* Assignment
Among the entries below, how many lines hold the word "reflexivity"? Reply with the number only.

(Data entries)
-=-=-

(** X3.  Round trip of the layout through a partition list.  When every
    partition of the layout carries the default name and label of its
    slot, the list PartitionsByInstallOrder makes of the layout gives the
    layout back through NewElementalPartitionsFromList (without install
    state): each partition is found by its name, and a slot that is nil
    stays nil because no partition carries its name or its label. *)
Theorem NewElementalPartitionsFromList_PartitionsByInstallOrder
    (ep : ElementalPartitions.t) (h : heap) :
  wellNamed h ep ->
  exists parts : list ptr,
    types.PartitionsByInstallOrder ep h [] [] = Ok parts
    /\ NewElementalPartitionsFromList h (map Some parts) None = Ok ep.
Proof.
  intros Hw. exists (allSlots ep).
  unfold wellNamed, slotNames in Hw.
  apply Forall_cons in Hw as [Hbios Hw]. apply Forall_cons in Hw as [Hboot Hw].
  apply Forall_cons in Hw as [Hoem Hw]. apply Forall_cons in Hw as [Hrec Hw].
  apply Forall_cons in Hw as [Hst Hw]. apply Forall_cons in Hw as [Hper _].
  cbn [fst snd] in *.
  split.
  { apply PartitionsByInstallOrder_no_extras.
    destruct (Persistent ep); [simpl; tauto | exact I]. }
  assert (Hall : allAllocated h (map Some (allSlots ep))).
  { unfold allSlots, fixedSlots.
    destruct (BIOS ep), (Boot ep), (OEM ep), (Recovery ep), (State ep), (Persistent ep);
      cbn; repeat constructor; eexists; (split; [reflexivity | tauto]). }
  unfold NewElementalPartitionsFromList, PartitionList.GetByName. cbv zeta.
  rewrite (getBy_spec _ _ _ _ Hall), !(GetByNameOrLabel_spec _ _ _ _ Hall).
  unfold matching. rewrite nonNil_Some.
  change (default "" (labelsByName None !! constants.BootPartName)) with constants.BootLabel.
  change (default "" (labelsByName None !! constants.OEMPartName)) with constants.OEMLabel.
  change (default "" (labelsByName None !! constants.RecoveryPartName))
    with constants.RecoveryLabel.
  change (default "" (labelsByName None !! constants.StatePartName)) with constants.StateLabel.
  change (default "" (labelsByName None !! constants.PersistentPartName))
    with constants.PersistentLabel.
  destruct ep as [[b|] [bo|] [o|] [r|] [s|] [p|]];
    cbn [BIOS Boot OEM Recovery State Persistent] in *;
    repeat match goal with
           | H : _ /\ _ /\ _ |- _ => destruct H as (_ & ? & ?)
           end;
    cbn;
    repeat match goal with
           | H : fieldAt _ _ _ = _ |- _ => rewrite !H; clear H
           end;
    cbn; rewrite ?firstMountedOrLast_singleton; reflexivity.
Qed.

Lemma NewElementalPartitionsFromList_PartitionsByInstallOrder_witness :
  exists parts : list ptr,
    types.PartitionsByInstallOrder Examples.defaultLayout Examples.defaultHeap [] []
    = Ok parts
    /\ NewElementalPartitionsFromList Examples.defaultHeap (map Some parts) None
       = Ok Examples.defaultLayout.
Proof.
  apply (NewElementalPartitionsFromList_PartitionsByInstallOrder
           Examples.defaultLayout Examples.defaultHeap).
  repeat constructor; simpl; lia.
Defined.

-=-=-

* Worked solution
2